Brett Gardner, who has been in the middle of everything lately, squinted hard. There was one out in the bottom of the ninth inning Sunday afternoon, the Yankees trailed 5-3, and there was still a substantial piece of the crowd left at Yankee Stadium.
The Deegan could wait. Sunday dinner could wait.
Gardner, he could wait. He reached out and served an Alex Colome fastball to left field, and it fell fast in front of Corey Dickerson in left field. This is all it takes in this Yankees summer 2017, a summer of Yankee comebacks both from the abyss of a losing streak and from whatever deficit the Yankees happen to be facing that day.

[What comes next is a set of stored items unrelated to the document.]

Lemma held_fold x ds l k s : shape_ok l -> Forall (fun d => end_ d = start d + sz * ms) ds -> NoDup (map start ds) ->
  let l' := fold_left (fun l d => add_to_window collecting x d l) ds l in
  shape_ok l' /\ (forall s, s ∈ map win_start l' <-> s ∈ map start ds \/ s ∈ map win_start l) /\
  held k s l' = held k s l ++ (if decide (s ∈ map start ds /\ key x = k) then [x] else []).
Proof.
  revert l. induction ds as [|d ds IH]; intros l Hl Hds Hnd; cbn [fold_left map].
  - split; [done|]. split; [intros s'; rewrite elem_of_nil; tauto|]. rewrite decide_False by (intros [?%elem_of_nil _]; done). by rewrite app_nil_r.
  - apply Forall_cons in Hds as [Hd Hds]. apply NoDup_cons in Hnd as [Hni Hnd]. destruct (add_to_window_starts x d l Hl Hd) as [Hl' Hst].
    destruct (IH _ Hl' Hds Hnd) as (H1 & H2 & H3). split; [done|]. split; [intros s'; rewrite H2, Hst, elem_of_cons; tauto|]. rewrite H3, held_add, <- app_assoc by done. f_equal.
    destruct (decide (start d = s /\ key x = k)) as [[E Ek]|Hn].
    + rewrite (decide_False (P := s ∈ map start ds /\ _)) by (by rewrite <- E; tauto). rewrite decide_True; [done|]. split; [|done]. rewrite elem_of_cons. auto.
    + cbn [app]. apply decide_ext. rewrite elem_of_cons. split; [tauto|]. intros [[->|?] ?]; tauto.
Qed.
(** *** Emission *)

Definition fair (walk : Z -> gset K -> list K) : Prop := forall s X, walk s X ≡ₚ elements X.

Lemma given_app k s o1 o2 : given k s (o1 ++ o2) = given k s o1 ++ given k s o2.
Proof. unfold given. by rewrite map_app, concat_app. Qed.

Lemma given_emit walk (ws : @WindowState K (list T) _ _) k s : NoDup walk ->
  given k s (emit walk ws) = if decide (win_start ws = s /\ k ∈ walk) then default [] (accs ws !! k) else [].
Proof.
  intros Hnd. induction walk as [|k' walk IH]; [by rewrite decide_False by (intros [_ ?%elem_of_nil]; done)|]. apply NoDup_cons in Hnd as [Hni Hnd]. specialize (IH Hnd). unfold emit in *. cbn [omap list_omap].
  destruct (accs ws !! k') as [l|] eqn:El; cbn [fmap option_fmap option_map].
  - change (given k s ((k', l, start (desc ws)) :: ?r)) with ((if decide (k' = k /\ win_start ws = s) then l else []) ++ given k s r). rewrite IH. destruct (decide (k' = k /\ win_start ws = s)) as [[<- Es]|Hn].
    + rewrite decide_False by tauto. rewrite decide_True by (split; [done|apply list_elem_of_here]). rewrite El. apply app_nil_r.
    + cbn [app]. apply decide_ext. rewrite elem_of_cons. split; [tauto|]. intros [? [->|?]]; tauto.
  - rewrite IH. destruct (decide (k' = k)) as [->|Hne]; [rewrite El; by do 2 destruct (decide _)|]. apply decide_ext. rewrite elem_of_cons. split; [tauto|]. intros [? [->|?]]; tauto.
Qed.

Lemma given_window walk ws k s : fair walk -> given k s (emit (walk (start (desc ws)) (dom (accs ws))) ws) = if decide (win_start ws = s) then default [] (accs ws !! k) else [].
Proof.
  intros Hw. rewrite given_emit by (rewrite (Hw _ _); apply NoDup_elements). destruct (decide (win_start ws = s)) as [Es|Hne]; [|by rewrite decide_False by tauto].
  destruct (decide (k ∈ walk (start (desc ws)) (dom (accs ws)))) as [Hk|Hk]; [by rewrite decide_True by done|]. rewrite decide_False by tauto.
  rewrite (Hw _ _), elem_of_elements, elem_of_dom in Hk. by destruct (accs ws !! k); [exfalso; apply Hk; eexists|].
Qed.

Definition emitted (walk : Z -> gset K -> list K) (l : list (@WindowState K (list T) _ _)) : list (@emission K (list T)) :=
  concat (map (fun ws => emit (walk (start (desc ws)) (dom (accs ws))) ws) l).

Lemma given_absent walk l k s : fair walk -> s ∉ map win_start l -> given k s (emitted walk l) = [].
Proof.
  intros Hw. induction l as [|ws l IH]; [done|]. cbn [map]. rewrite elem_of_cons. intros Hn. change (emitted walk (ws :: l)) with (emit (walk (start (desc ws)) (dom (accs ws))) ws ++ emitted walk l).
  rewrite given_app, given_window, IH by tauto. rewrite decide_False by (intros E; apply Hn; by left). done.
Qed.

Lemma filter_starts (P : @WindowState K (list T) _ _ -> Prop) `{forall w, Decision (P w)} l s : s ∈ map win_start (filter P l) -> s ∈ map win_start l.
Proof. rewrite !list_elem_of_fmap. intros (w & -> & [_ Hw]%list_elem_of_filter). by exists w. Qed.
(* ===== verification/HttpViews.v ===== *)
(** * The string views of a parsed request: [http/request.hpp], [http/parser.cpp], [qbuem_stack.cpp]

    The fields of a [Request] are views into the receive buffer, and the server erases the
    request from that buffer before the handlers read them.  A view is a place in the buffer;
    [parse_views] computes the views [HttpParser::parse] leaves in the request, and
    [inplace_views] is what they show after [std::string::erase] has moved the rest of the
    buffer to its front in the same storage, as libstdc++ does. *)

From S2P Require Import Prelude Text HttpParser.
#[local] Open Scope Z_scope.

(** ** Views *)

Record view := mkView { place : Z; size : Z }.

(** A default [std::string_view]. *)
Definition no_view : view := mkView 0 0.

(** [data.substr(pos, n)] as a view of [data]. *)
Definition sub_view (data : bytes) (pos n : Z) : view := mkView pos (zlen (substr data pos n)).

(** What a view of the storage [s] shows. *)
Definition shows (s : bytes) (v : view) : bytes := substr s (place v) (size v).

(** The views of a request and of its parser; the body is [None] when it is a view of the
    parser's own [chunk_body_]. *)
Record Views := mkViews {
  path_view : view;
  query_view : view;
  body_view : option view;
  header_views : list (view * view);
  key_view : view;
}.

Definition new_views : Views := mkViews no_view no_view (Some no_view) [] no_view.

Definition set_path_view (data : bytes) (start n : Z) (v : Views) : Views :=
  let raw := substr data start n in
  match find raw [0x3F] 0 with
  | None => mkViews (mkView start (zlen raw)) no_view (body_view v) (header_views v) (key_view v)
  | Some q =>
      mkViews (mkView start (zlen (substr raw 0 q))) (mkView (start + (q + 1)) (zlen (substr raw (q + 1) (zlen raw))))
        (body_view v) (header_views v) (key_view v)
  end.

Definition set_key_view (k : view) (v : Views) : Views :=
  mkViews (path_view v) (query_view v) (body_view v) (header_views v) k.

Definition set_body_view (b : option view) (v : Views) : Views :=
  mkViews (path_view v) (query_view v) b (header_views v) (key_view v).

Definition add_header_view (key value : view) (v : Views) : Views :=
  if zlen (header_views v) <? kMaxInlineHeaders
  then mkViews (path_view v) (query_view v) (body_view v) (header_views v ++ [(key, value)]) (key_view v)
  else v.

(** The views a turn of phase 1 stores. *)
Definition view_turn (data : bytes) (pos start : Z) (p : HttpParser) (v : Views) : Views :=
  let c := at_ data pos in
  match state_ p with
  | SPath => if c =? SP then set_path_view data start (pos - start) v else v
  | SHeaderKey => if c =? 0x3A then set_key_view (sub_view data start (pos - start)) v else v
  | SHeaderValue => if c =? LF then add_header_view (key_view v) (sub_view data start (u64 (pos - start - 1))) v else v
  | _ => v
  end.

(** The views of phase 1, turn by turn with [head_loop]. *)
Fixpoint head_views (fuel : nat) (data : bytes) (pos start : Z) (p : HttpParser) (req : Request) (v : Views) : Views :=
  match fuel with
  | O => v
  | S fuel =>
      if (pos <? zlen data) && in_head (state_ p) then
        let v' := view_turn data pos start p v in
        match head_turn data pos start p req with
        | Go pos start p req => head_views fuel data pos start p req v'
        | Fail _ _ => v
        end
      else v
  end.

(** The views [parse] leaves when a fresh parser is given the whole buffer, as the server does. *)
Definition parse_views (data : bytes) : Views :=
  let v := head_views (S (length data)) data 0 0 new_parser new_request new_views in
  match head_loop (S (length data)) data 0 0 new_parser new_request with
  | Go _ start p _ =>
      match state_ p with
      | SBody => set_body_view (Some (sub_view data start (body_length_ p))) v
      | SChunkSize | SChunkData | SChunkDataEnd => set_body_view None v
      | _ => v
      end
  | Fail _ _ => v
  end.

(** The request as read through its views of the storage [s]. *)
Definition read_views (s : bytes) (v : Views) (req : Request) : Request :=
  mkRequest (method_ req) (shows s (path_view v)) (shows s (query_view v))
    (match body_view v with Some b => shows s b | None => body_ req end)
    (map (fun kv => (shows s (fst kv), shows s (snd kv))) (header_views v)).

(** ** [ctx->buf.erase(0, n)] *)

(** The storage of the string afterwards: the rest is moved to the front, a null character
    ends it, and the bytes behind are as they were. *)
Definition erased (s : bytes) (n : Z) : bytes :=
  if n =? 0 then s else zdrop n s ++ 0 :: zdrop (zlen s - n + 1) s.

(** The request the handlers read, once [n] bytes of the buffer it was parsed from are erased. *)
Definition inplace_views (buf : bytes) (n : Z) (req : Request) : Request :=
  read_views (erased buf n) (parse_views buf) req.

(** ** The views show the request *)

(** No view but an empty one begins at the first byte of the buffer, which the method has. *)
Definition behind (v : view) : Prop := 1 <= place v \/ size v = 0.

Definition all_behind (v : Views) : Prop :=
  behind (path_view v) /\ behind (query_view v) /\ (forall b, body_view v = Some b -> behind b) /\
  Forall (fun kv => behind (fst kv) /\ behind (snd kv)) (header_views v) /\ behind (key_view v).

Record reads_as (data : bytes) (start : Z) (p : HttpParser) (req : Request) (v : Views) : Prop := {
  ra_start : 0 <= start /\ (state_ p = SMethod \/ 1 <= start);
  ra_read : read_views data v req = req;
  ra_key : shows data (key_view v) = current_header_key_ p;
  ra_behind : all_behind v;
}.

Lemma substr_take s pos n : 0 <= pos -> substr s pos n = ztake n (zdrop pos s).
Proof.
  intros Hp. unfold substr. destruct (Z.le_gt_cases n (zlen s - pos)); [by rewrite Z.min_l by lia|].
  assert (zlen (zdrop pos s) <= Z.max 0 (zlen s - pos)) as Hl by (unfold zlen, zdrop in *; rewrite length_drop; lia).
  rewrite Z.min_r by lia. destruct (Z.le_gt_cases pos (zlen s)); [by rewrite !ztake_all by lia|].
  rewrite zdrop_all by lia. unfold ztake. by rewrite !take_nil.
Qed.

Lemma shows_empty s v : size v = 0 -> shows s v = [].
Proof. intros E. unfold shows, substr, ztake. rewrite E. by replace (Z.to_nat _) with 0%nat by lia. Qed.

Lemma shows_prefix s pos x rest : 0 <= pos -> zdrop pos s = x ++ rest -> shows s (mkView pos (zlen x)) = x.
Proof. intros Hp E. unfold shows. cbn [place size]. rewrite substr_take, E by done. by apply ztake_app. Qed.

Lemma shows_sub s pos n : 0 <= pos -> shows s (sub_view s pos n) = substr s pos n.
Proof.
  intros Hp. apply (shows_prefix _ _ _ (zdrop n (zdrop pos s))); [done|]. by rewrite substr_take, ztake_zdrop.
Qed.

(** A view of a view. *)
Lemma shows_inner s start n o k : 0 <= start -> 0 <= o ->
  let x := substr (substr s start n) o k in shows s (mkView (start + o) (zlen x)) = x.
Proof.
  intros Hs Ho x. set (raw := substr s start n) in x.
  assert (zdrop start s = raw ++ zdrop n (zdrop start s)) as E by (unfold raw; by rewrite substr_take, ztake_zdrop).
  destruct (Z.le_gt_cases o (zlen raw)) as [Hle|Hgt].
  - apply (shows_prefix _ _ _ (zdrop k (zdrop o raw) ++ zdrop n (zdrop start s))); [lia|].
    rewrite <- (zdrop_zdrop o start), E, zdrop_app_le, app_assoc by lia. unfold x.
    by rewrite (substr_take raw), ztake_zdrop, <- E.
  - assert (x = []) as -> by (unfold x; rewrite substr_take, zdrop_all by lia; unfold ztake; by rewrite take_nil).
    by apply shows_empty.
Qed.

“I’m thinking we’ve got a shot,” Yankees manager Joe Girardi said.
Of course he was thinking that, because everyone was thinking that, the 30,000 or so still in the yard, the 10,000 or so who’d taken off and were listening to the radio on the bridge, certainly John and Suzyn themselves.
“Every day is a fun day, isn’t it?” John Sterling had said not long ago, the veteran play-by-play man looking young and sounding younger, because that’s what a baseball team like this one does for you, makes you forever young, makes it forever summer.
Up stepped Clint Frazier. A few innings earlier, he walked to the plate with the bases loaded and the Yankees down a run, and the buzz was something to behold. Frazier wasn’t even in the majors when July began, and now he has become just another must-see stop in the Yankees batting order. Frazier had taken one swing, and it made most of the Little Leaguers squeal until their coaches pointed at the left fielder, Dickerson, camped under the ball.
At the time, it was a second straight inning the Yankees hadn’t cashed in a runner on third, less than two outs.
“We had some golden opportunities,” Girardi would say, ruefully.
Now, bottom nine, Colome seemed spooked at the idea of throwing Frazier a strike so he threw four balls instead. And now there was really something to behold inside Yankee Stadium, just before 5 o’clock. Over on the TV side, Michael Kay was undoubtedly preparing to describe this game during the recap, win or lose, as “unmanageable,” and it was, nearing four hours.
But it was also damn good theater.
And here came Aaron Judge.
And look: Judge has been scuffling. He’s been struggling since the All-Star Game, since the night he unofficially became the face of the sport by launching one moon shot after another to the farthest reaches of Marlins Park. But from that moment to this one, he’d collected only nine hits in 56 at-bats, and that’s .161 in any league.
“We get two on, we feel even better,” Girardi said.
“No matter what,” Girardi said, “he’s a guy you want up there.”
And here’s the thing: If Colome was scared to throw Frazier a ball in the strike zone, you know he was petrified to throw one to Judge. And yet, after throwing Strike 1 at the knees, he followed that with a fastball that was straight as a string, belt high, middle of the plate. Right there on a tee.
For much of the season, Judge crushes that baseball in a way that few men alive can crush one, he finds an unreachable place 100 feet beyond the outfield fence.
But he is scuffling. He is struggling. He took a mighty hack and the ball soared high in the air, scraping the sky, but it was hit shallow, and it was an easy F-3. A hopeful gasp turned to a baleful sigh. Two outs.
Matt Holliday now and, look, if the most of this Yankees season has been an endless progression of feel-good, Holliday’s has been something else. He was sick for a while. He strikes out more than ever. He was 9-for-64 since coming off the DL. That’s .141.
And yet: One of the biggest swings of the season was the one Holliday had put on a Craig Kimbrel fastball in Boston 15 days earlier, tying a game at Fenway Park at 1-1 the Yanks would eventually win in 16. Girardi keeps rolling him out there. Colome threw two quick strikes. Holliday fouled one off, took a ball.
Then hit a hard shot to third. And here’s the thing: The way the year has gone, would you have been surprised if it went through Evan Longoria’s legs, if it hit a pebble and bounced over his head, if he’d airmailed the throw to first?
He didn’t. It was a routine 5-3 putout.
“He hit it hard,” Girardi said.
The crowd filed out quietly. Monday’s a new day. Anything can happen. And with this team, in this summer? It probably will.